[Dataset items]
+-------+
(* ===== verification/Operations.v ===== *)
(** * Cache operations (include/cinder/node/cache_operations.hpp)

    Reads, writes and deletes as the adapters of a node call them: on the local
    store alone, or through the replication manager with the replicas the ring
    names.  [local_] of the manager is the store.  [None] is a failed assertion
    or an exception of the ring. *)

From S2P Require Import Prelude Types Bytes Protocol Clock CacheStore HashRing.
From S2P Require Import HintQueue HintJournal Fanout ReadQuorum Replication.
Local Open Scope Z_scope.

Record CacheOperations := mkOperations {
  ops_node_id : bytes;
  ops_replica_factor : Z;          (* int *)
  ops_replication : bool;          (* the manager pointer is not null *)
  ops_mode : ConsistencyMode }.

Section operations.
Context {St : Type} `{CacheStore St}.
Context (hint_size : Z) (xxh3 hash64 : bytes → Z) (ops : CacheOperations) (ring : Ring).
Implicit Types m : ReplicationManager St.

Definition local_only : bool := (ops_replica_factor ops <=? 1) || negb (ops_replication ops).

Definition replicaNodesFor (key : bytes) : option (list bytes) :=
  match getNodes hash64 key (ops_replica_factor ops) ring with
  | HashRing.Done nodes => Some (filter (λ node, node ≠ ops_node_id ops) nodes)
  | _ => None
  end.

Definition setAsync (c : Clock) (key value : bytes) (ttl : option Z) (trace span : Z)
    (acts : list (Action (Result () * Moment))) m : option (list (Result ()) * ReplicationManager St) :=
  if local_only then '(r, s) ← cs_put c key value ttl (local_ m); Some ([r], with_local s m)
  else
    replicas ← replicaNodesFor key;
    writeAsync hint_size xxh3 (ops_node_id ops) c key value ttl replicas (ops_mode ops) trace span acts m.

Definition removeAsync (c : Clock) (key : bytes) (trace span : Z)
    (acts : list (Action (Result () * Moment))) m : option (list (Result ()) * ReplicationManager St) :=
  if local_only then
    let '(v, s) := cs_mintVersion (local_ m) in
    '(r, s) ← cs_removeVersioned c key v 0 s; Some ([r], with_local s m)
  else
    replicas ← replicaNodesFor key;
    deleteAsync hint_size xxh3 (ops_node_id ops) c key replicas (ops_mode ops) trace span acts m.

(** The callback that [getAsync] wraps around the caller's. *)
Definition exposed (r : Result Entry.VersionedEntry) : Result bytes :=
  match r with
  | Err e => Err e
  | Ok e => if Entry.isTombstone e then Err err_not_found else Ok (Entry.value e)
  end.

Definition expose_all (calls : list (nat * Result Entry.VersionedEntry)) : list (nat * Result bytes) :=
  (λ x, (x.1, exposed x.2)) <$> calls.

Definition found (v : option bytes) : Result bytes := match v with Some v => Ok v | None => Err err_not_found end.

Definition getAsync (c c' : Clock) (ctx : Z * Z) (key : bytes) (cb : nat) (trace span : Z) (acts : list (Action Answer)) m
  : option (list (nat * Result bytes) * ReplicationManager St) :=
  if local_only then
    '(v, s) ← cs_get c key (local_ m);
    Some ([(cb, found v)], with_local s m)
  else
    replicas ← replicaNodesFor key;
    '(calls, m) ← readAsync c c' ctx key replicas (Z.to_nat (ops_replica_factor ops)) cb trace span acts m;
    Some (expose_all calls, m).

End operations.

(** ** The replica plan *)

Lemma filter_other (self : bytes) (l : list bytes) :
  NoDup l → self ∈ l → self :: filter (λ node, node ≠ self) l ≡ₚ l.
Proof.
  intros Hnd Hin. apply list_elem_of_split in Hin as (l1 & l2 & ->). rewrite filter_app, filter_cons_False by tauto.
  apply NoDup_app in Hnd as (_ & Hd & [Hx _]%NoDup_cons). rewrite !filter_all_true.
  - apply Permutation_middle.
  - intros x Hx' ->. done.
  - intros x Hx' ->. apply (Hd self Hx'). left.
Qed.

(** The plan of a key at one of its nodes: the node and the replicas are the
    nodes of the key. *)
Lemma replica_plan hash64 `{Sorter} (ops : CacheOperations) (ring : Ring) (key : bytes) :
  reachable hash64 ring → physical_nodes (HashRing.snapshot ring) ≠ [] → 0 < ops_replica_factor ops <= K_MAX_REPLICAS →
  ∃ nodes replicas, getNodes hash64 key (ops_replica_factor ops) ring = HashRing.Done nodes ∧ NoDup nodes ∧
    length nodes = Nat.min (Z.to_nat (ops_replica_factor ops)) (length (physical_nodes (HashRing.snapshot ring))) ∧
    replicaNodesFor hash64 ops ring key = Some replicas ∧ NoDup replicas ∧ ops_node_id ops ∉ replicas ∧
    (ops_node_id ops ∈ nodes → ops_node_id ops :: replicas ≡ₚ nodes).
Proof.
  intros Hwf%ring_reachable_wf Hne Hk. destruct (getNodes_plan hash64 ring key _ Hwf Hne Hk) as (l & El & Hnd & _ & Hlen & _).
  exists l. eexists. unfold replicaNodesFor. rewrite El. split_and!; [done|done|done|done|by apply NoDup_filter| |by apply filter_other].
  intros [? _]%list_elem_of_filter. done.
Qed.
+-------+
The required result is an exact repetition of the lines from the one containing "- intros x Hx' ->. apply" through the last line of the data.

  - intros x Hx' ->. apply (Hd self Hx'). left.
Qed.

(** The plan of a key at one of its nodes: the node and the replicas are the
    nodes of the key. *)
Lemma replica_plan hash64 `{Sorter} (ops : CacheOperations) (ring : Ring) (key : bytes) :
  reachable hash64 ring → physical_nodes (HashRing.snapshot ring) ≠ [] → 0 < ops_replica_factor ops <= K_MAX_REPLICAS →
  ∃ nodes replicas, getNodes hash64 key (ops_replica_factor ops) ring = HashRing.Done nodes ∧ NoDup nodes ∧
    length nodes = Nat.min (Z.to_nat (ops_replica_factor ops)) (length (physical_nodes (HashRing.snapshot ring))) ∧
    replicaNodesFor hash64 ops ring key = Some replicas ∧ NoDup replicas ∧ ops_node_id ops ∉ replicas ∧
    (ops_node_id ops ∈ nodes → ops_node_id ops :: replicas ≡ₚ nodes).
Proof.
  intros Hwf%ring_reachable_wf Hne Hk. destruct (getNodes_plan hash64 ring key _ Hwf Hne Hk) as (l & El & Hnd & _ & Hlen & _).
  exists l. eexists. unfold replicaNodesFor. rewrite El. split_and!; [done|done|done|done|by apply NoDup_filter| |by apply filter_other].
  intros [? _]%list_elem_of_filter. done.
Qed.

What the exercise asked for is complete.